Seymour Kety, the laboratory director, was intrigued by reports that implicated the abnormal metabolism of adrenaline (also known as epinephrine, a neurotransmitter) in schizophrenia. To understand how adrenaline is normally metabolized, Axelrod exploited a brief abstract reporting that adrenaline-producing tumours metabolize adrenaline to a product that is methylated on one of the two hydroxyl groups of its catechol ring. Axelrod soon discovered an enzyme that uses S-adenosylmethionine to methylate catechols; he dubbed it catechol-O-methyltransferase. Using radiolabelled S-adenosylmethionine, Axelrod went on to identify several other methyltransferases. These include the adrenal enzyme that generates adrenaline from noradrenaline, and one that forms melatonin, a substance unique to the pineal gland.

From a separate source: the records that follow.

(* ===== verification/EdgeSet.v ===== *)
(** * Sets of edges (src/tensorflow/core/graph/edgeset.h, edgeset.cc)

    A node keeps up to [kInline] pointers to edges in an array and more in a
    [gtl::FlatSet].  What is used of that is the class [FlatSet], whose elements
    come in an order of its own; the instance is the table of [FlatRep].  A
    pointer is the number of an edge object. *)
From S2P Require Import Prelude FlatRep FlatProofs.
From stdpp Require Import list options.
#[local] Open Scope Z_scope.

(** ** What is used of [gtl::FlatSet] *)
Class FlatSet (F : Type) := {
  flat_elements : F -> list nat;
  flat_new : Z -> outcome F;
  flat_insert : nat -> F -> outcome (F * bool);
  flat_insert_range : list nat -> F -> outcome F;
  flat_erase : nat -> F -> outcome (F * Z);
  flat_ok : F -> Prop
}.

(** The promises hold of sets that have been well built and have room. *)
Class FlatSetLaws (F : Type) `{FlatSet F} : Prop := {
  flat_nodup s : flat_ok s -> NoDup (flat_elements s);
  flat_new_spec N : N < max_elements -> exists s, flat_new N = Done s /\ flat_ok s /\ flat_elements s = [];
  flat_insert_spec x s : flat_ok s -> Z.of_nat (length (flat_elements s)) + 1 < max_elements ->
    exists s', flat_insert x s = Done (s', bool_decide (x ∉ flat_elements s)) /\ flat_ok s' /\
      forall y, y ∈ flat_elements s' <-> y = x \/ y ∈ flat_elements s;
  flat_range_spec l s : flat_ok s -> Z.of_nat (length (flat_elements s)) + Z.of_nat (length l) < max_elements ->
    exists s', flat_insert_range l s = Done s' /\ flat_ok s' /\ forall y, y ∈ flat_elements s' <-> y ∈ l \/ y ∈ flat_elements s;
  flat_erase_spec x s : flat_ok s ->
    exists s', flat_erase x s = Done (s', Z.b2z (bool_decide (x ∈ flat_elements s))) /\ flat_ok s' /\
      forall y, y ∈ flat_elements s' <-> y <> x /\ y ∈ flat_elements s
}.

(** ** [EdgeSet] *)
Section EdgeSet.
Context {F : Type} `{FlatSet F}.

Definition kInline : nat := 8.

(** The pointers of [ptrs_] before the first null one, or the set. *)
Inductive EdgeSet :=
  | Inline (ptrs : list nat)
  | Big (s : F).

Definition empty_set : EdgeSet := Inline [].

Definition elements_of (s : EdgeSet) : list nat :=
  match s with Inline l => l | Big f => flat_elements f end.

Definition size_of (s : EdgeSet) : nat := length (elements_of s).

Definition insert_big (e : nat) (f : F) : outcome (EdgeSet * bool) :=
  match flat_insert e f with Done (f, b) => Done (Big f, b) | Crash => Crash | OutOfFuel => OutOfFuel end.

(** A new set of the capacity given, with the pointers of the array. *)
Definition to_set (capacity : Z) (l : list nat) : outcome F :=
  match flat_new capacity with Done f => flat_insert_range l f | o => o end.

Definition insert_edge (e : nat) (s : EdgeSet) : outcome (EdgeSet * bool) :=
  match s with
  | Inline l =>
      if bool_decide (e ∈ l) then Done (s, false)
      else if (length l <? kInline)%nat then Done (Inline (l ++ [e]), true)
      else match to_set 1 l with Done f => insert_big e f | Crash => Crash | OutOfFuel => OutOfFuel end
  | Big f => insert_big e f
  end.

(** The last pointer takes the place of the one erased. *)
Fixpoint find_ptr (e : nat) (l : list nat) : option nat :=
  match l with
  | [] => None
  | x :: l => if (x =? e)%nat then Some O else option_map S (find_ptr e l)
  end.

(** The number of edges erased. *)
Definition erase_edge (e : nat) (s : EdgeSet) : outcome (EdgeSet * Z) :=
  match s with
  | Inline l =>
      match find_ptr e l with
      | Some i => Done (Inline (take (length l - 1) (<[i := nth (length l - 1) l O]> l)), 1)
      | None => Done (s, 0)
      end
  | Big f => match flat_erase e f with Done (f, n) => Done (Big f, n) | Crash => Crash | OutOfFuel => OutOfFuel end
  end.

(** [reserve] of a set that is still inline. *)
Definition reserve (new_size : nat) (s : EdgeSet) : outcome EdgeSet :=
  if (kInline <? new_size)%nat then
    match s with
    | Inline l => match to_set (Z.of_nat new_size) l with Done f => Done (Big f) | Crash => Crash | OutOfFuel => OutOfFuel end
    | Big _ => Crash
    end
  else Done s.

(** ** Lemmas *)
Context `{!FlatSetLaws F}.

Definition set_ok (s : EdgeSet) : Prop := match s with Inline l => NoDup l /\ (length l <= kInline)%nat | Big f => flat_ok f end.

Lemma set_ok_nodup s : set_ok s -> NoDup (elements_of s).
Proof using Type*. destruct s; simpl; [tauto|]. apply flat_nodup. Qed.

Lemma to_set_spec N l : N < max_elements -> (length l <= kInline)%nat -> exists f, to_set N l = Done f /\ flat_ok f /\ forall x, x ∈ flat_elements f <-> x ∈ l.
Proof using Type*.
  intros HN Hl. destruct (flat_new_spec N HN) as (f0 & E0 & Hf0 & He0). destruct (flat_range_spec l f0 Hf0) as (f & E & Hf & Hx).
  { rewrite He0. unfold kInline in Hl. unfold max_elements. simpl length. lia. }
  exists f. unfold to_set. rewrite E0. split; [done|]. split; [done|]. intros x. rewrite Hx, He0, elem_of_nil. tauto.
Qed.

Lemma insert_big_spec e f : flat_ok f -> Z.of_nat (length (flat_elements f)) + 1 < max_elements ->
  exists s', insert_big e f = Done (s', bool_decide (e ∉ flat_elements f)) /\ set_ok s' /\ forall x, x ∈ elements_of s' <-> x = e \/ x ∈ flat_elements f.
Proof using Type*. intros Hf Hl. destruct (flat_insert_spec e f Hf Hl) as (f' & E & Hf' & Hx). exists (Big f'). unfold insert_big. by rewrite E. Qed.

Lemma insert_edge_spec e s : set_ok s -> Z.of_nat (length (elements_of s)) + 1 < max_elements ->
  exists s', insert_edge e s = Done (s', bool_decide (e ∉ elements_of s)) /\ set_ok s' /\
  forall x, x ∈ elements_of s' <-> x = e \/ x ∈ elements_of s.
Proof using Type*.
  intros Hs Hsize. destruct s as [l|f]; cbn [elements_of insert_edge set_ok] in *; [|by apply insert_big_spec].
  destruct Hs as [Hn Hl]. destruct (decide (e ∈ l)) as [He|He].
  - rewrite (bool_decide_eq_true_2 (e ∈ l)), (bool_decide_eq_false_2 (e ∉ l)) by tauto. exists (Inline l). split; [done|]. split; [done|].
    intros x. split; [by right|]. by intros [->|?].
  - rewrite (bool_decide_eq_false_2 (e ∈ l)), (bool_decide_eq_true_2 (e ∉ l)) by done. destruct (Nat.ltb_spec (length l) kInline) as [Hlt|Hge].
    + exists (Inline (l ++ [e])). split; [done|]. split; [split|].
      * apply NoDup_app. split_and!; [done| |apply NoDup_singleton]. intros x Hx ->%list_elem_of_singleton. done.
      * rewrite length_app. simpl. lia.
      * intros x. cbn [elements_of]. rewrite elem_of_app, list_elem_of_singleton. tauto.
    + destruct (to_set_spec 1 l) as (f & E & Hf & Hx); [done|done|]. rewrite E. destruct (insert_big_spec e f Hf) as (s' & E' & Hs' & Hx').
      { rewrite (Permutation_length (NoDup_Permutation _ _ (flat_nodup f Hf) Hn Hx)). done. }
      rewrite E', (bool_decide_eq_true_2 (e ∉ _)) by (by rewrite Hx). exists s'. split_and!; [done|done|]. intros x. by rewrite Hx', Hx.
Qed.

Lemma find_ptr_Some e l i : find_ptr e l = Some i -> l !! i = Some e.
Proof using.
  revert i. induction l as [|x l IH]; intros i Hi; simpl in Hi; [done|]. destruct (Nat.eqb_spec x e) as [->|]; [by simplify_eq|].
  destruct (find_ptr e l) as [j|]; simpl in Hi; [|done]. simplify_eq. simpl. by apply IH.
Qed.

Lemma find_ptr_None e l : find_ptr e l = None -> e ∉ l.
Proof using.
  induction l as [|x l IH]; simpl; [intros _; apply not_elem_of_nil|]. destruct (Nat.eqb_spec x e) as [->|]; [done|].
  destruct (find_ptr e l); [done|]. intros _. apply not_elem_of_cons. auto.
Qed.

(** Erasing by moving the last element is a permutation of the others. *)
Lemma swap_erase (l : list nat) i e : l !! i = Some e ->
  e :: take (length l - 1) (<[i := nth (length l - 1) l O]> l) ≡ₚ l.
Proof using.
  intros Hi. pose proof (lookup_lt_Some _ _ _ Hi) as Hlt. destruct l as [|y l _] using rev_ind; [done|].
  rewrite length_app in *. simpl in *. replace (length l + 1 - 1)%nat with (length l) by lia.
  rewrite app_nth2, Nat.sub_diag by lia. simpl. destruct (decide (i = length l)) as [->|Hne].
  - rewrite lookup_app_r, Nat.sub_diag in Hi by lia. simpl in Hi. simplify_eq.
    rewrite list_insert_id by (by rewrite lookup_app_r, Nat.sub_diag by lia). rewrite take_app_length. by rewrite Permutation_app_comm.
  - rewrite lookup_app_l in Hi by lia. rewrite insert_app_l, take_app_length' by (rewrite ?length_insert; lia).
    rewrite (Permutation_app_comm l [y]). simpl.
    rewrite insert_take_drop by lia. rewrite <- (take_drop_middle l i e Hi) at 3. rewrite <- !Permutation_middle. apply perm_swap.
Qed.

Lemma erase_edge_spec e s : set_ok s ->
  exists s', erase_edge e s = Done (s', Z.b2z (bool_decide (e ∈ elements_of s))) /\ set_ok s' /\
  forall x, x ∈ elements_of s' <-> x <> e /\ x ∈ elements_of s.
Proof using Type*.
  intros Hs. destruct s as [l|f]; cbn [elements_of erase_edge set_ok] in *.
  - destruct Hs as [Hn Hl]. destruct (find_ptr e l) as [i|] eqn:Ef.
    + apply find_ptr_Some in Ef. pose proof (swap_erase l i e Ef) as Hp. set (l' := take _ _) in *.
      rewrite <- Hp in Hn. apply NoDup_cons in Hn as [He Hn]. exists (Inline l'). split; [|split; [split; [done|]|]].
      * rewrite bool_decide_eq_true_2; [done|]. rewrite <- Hp. left.
      * unfold l'. rewrite length_take, length_insert. lia.
      * intros x. rewrite <- Hp, elem_of_cons. split; [|tauto]. intros Hx. split; [by intros ->|by right].
    + apply find_ptr_None in Ef. exists (Inline l). rewrite bool_decide_eq_false_2 by done. split; [done|]. split; [done|]. intros x. split; [|tauto].
      intros Hx. split; [by intros ->|done].
  - destruct (flat_erase_spec e f Hs) as (f' & E & Hf' & Hx). exists (Big f'). by rewrite E.
Qed.

(** [reserve] of a set without elements. *)
Lemma reserve_empty n : Z.of_nat n < max_elements -> exists s, reserve n empty_set = Done s /\ set_ok s /\ elements_of s = [].
Proof using Type*.
  intros Hn. unfold reserve, empty_set. destruct (kInline <? n)%nat; [|exists (Inline []); split_and!; [done|split; [apply NoDup_nil_2|simpl; lia]|done]].
  destruct (to_set_spec (Z.of_nat n) [] Hn) as (f & E & Hf & Hx); [simpl; lia|]. rewrite E. exists (Big f). split_and!; [done|done|].
  apply elem_of_nil_inv. intros x. cbn [elements_of]. rewrite Hx. apply not_elem_of_nil.
Qed.
End EdgeSet.
Arguments EdgeSet F : clear implicits.

(** ** The table of [FlatRep] keeps the promises *)
Section PointerSet.
Context (address : nat -> Z).

(** [hash<T*>]. *)
Definition pointer_hash (e : nat) : Z := let k := address e in u64 (k + Z.shiftr k 6).

Definition pointer_set : FlatSet (FlatRep nat) := {|
  flat_elements := set_elements;
  flat_new := FlatSet_new;
  flat_insert := set_insert pointer_hash;
  flat_insert_range := set_insert_range pointer_hash;
  flat_erase := set_erase pointer_hash;
  flat_ok := rep_ok pointer_hash
|}.

Lemma pointer_set_range l s : rep_ok pointer_hash s -> Z.of_nat (length (set_elements s)) + Z.of_nat (length l) < max_elements ->
  exists s', set_insert_range pointer_hash l s = Done s' /\ rep_ok pointer_hash s' /\ forall y, y ∈ set_elements s' <-> y ∈ l \/ y ∈ set_elements s.
Proof.
  revert s. induction l as [|x l IH]; intros s Hs Hl; cbn [set_insert_range].
  - exists s. split_and!; [done|done|]. intros y. rewrite elem_of_nil. tauto.
  - simpl length in Hl. destruct (set_insert_run pointer_hash x s Hs) as (s1 & b & -> & Hs1 & _ & Hx); [lia|].
    destruct (IH s1 Hs1) as (s' & -> & Hs' & Hx').
    + pose proof (NoDup_submseteq (set_elements s1) (x :: set_elements s)) as Hsub. destruct Hs1 as (m & Ht & _).
      apply submseteq_length in Hsub; [simpl in Hsub; lia|by eapply set_nodup|]. intros y. rewrite Hx, elem_of_cons. tauto.
    + exists s'. split_and!; [done|done|]. intros y. rewrite Hx', Hx, elem_of_cons. tauto.
Qed.

Lemma pointer_set_laws : @FlatSetLaws (FlatRep nat) pointer_set.
Proof.
  split; cbn.
  - intros s (m & Ht & _). by eapply set_nodup.
  - apply FlatSet_new_run.
  - intros x s Hs Hl. destruct (set_insert_run pointer_hash x s Hs Hl) as (s' & b & E & Hs' & -> & Hx). by exists s'.
  - apply pointer_set_range.
  - intros x s Hs. by apply set_erase_run.
Qed.
End PointerSet.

Kety had set up research wards to compare the metabolism of radiolabelled adrenaline in schizophrenics and normal controls, and provided Axelrod with samples of [3H]adrenaline for metabolic studies. When [3H]adrenaline or [3H]noradrenaline was injected into rats and cats, the radiolabel concentrated in tissues enriched in sympathetic-nerve endings. But lesions of the sympathetic nerves abolished the accumulation. So Axelrod postulated that noradrenaline, the neurotransmitter used by sympathetic nerves, is inactivated by a ‘re-uptake’ system that involves the transmitter being pumped back into the nerve ending that had released it. Adrenaline, released from the adrenal gland, is also taken up into sympathetic nerves.

Neurotransmitter inactivation had previously been thought to be primarily enzymatic, because the first known transmitter, acetylcholine, is inactivated by an enzyme. But it soon became evident that re-uptake inactivation is the rule rather than the exception for most neurotransmitters. Axelrod also found major drugs that inhibit re-uptake, and his discovery that antidepressants work in this way spawned the modern generation of antidepressants, exemplified by fluoxetine (Prozac). For this research he shared the Nobel prize with Ulf van Euler, who established that noradrenaline is a neurotransmitter, and Bernard Katz, who showed that neurotransmitters are stored in synaptic vesicles in nerve endings.

Axelrod's gifts as a creative scientist were matched by his gifts as a mentor. His extraordinary discoveries emerged from a tiny laboratory of only three or four scientists. Although he carefully structured concrete projects for new students, he soon weaned them, encouraging independent thinking by the “unconditional positive regard” (to quote psychologist Carl Rogers) that he lavished on every student's efforts. He maintained an active laboratory at the NIH until a few years ago, and subsequently visited his small office there regularly. His wife Sally died in 1992; he is survived by his sons Paul and Fred and three grandchildren.

Like almost all of Axelrod's trainees, my entire scientific career was predicated upon the lessons learned in my two years (1963–65) with him. Many of us have tried to divine Julie's gift for recognizing important questions that can be addressed by simple means, and for devising experiments so elegantly efficient that, with just 25 test tubes, he could answer four or five important scientific questions. We all have our own ideas about Julie's magic formula, but I suspect he has taken the real answer with him to the grave.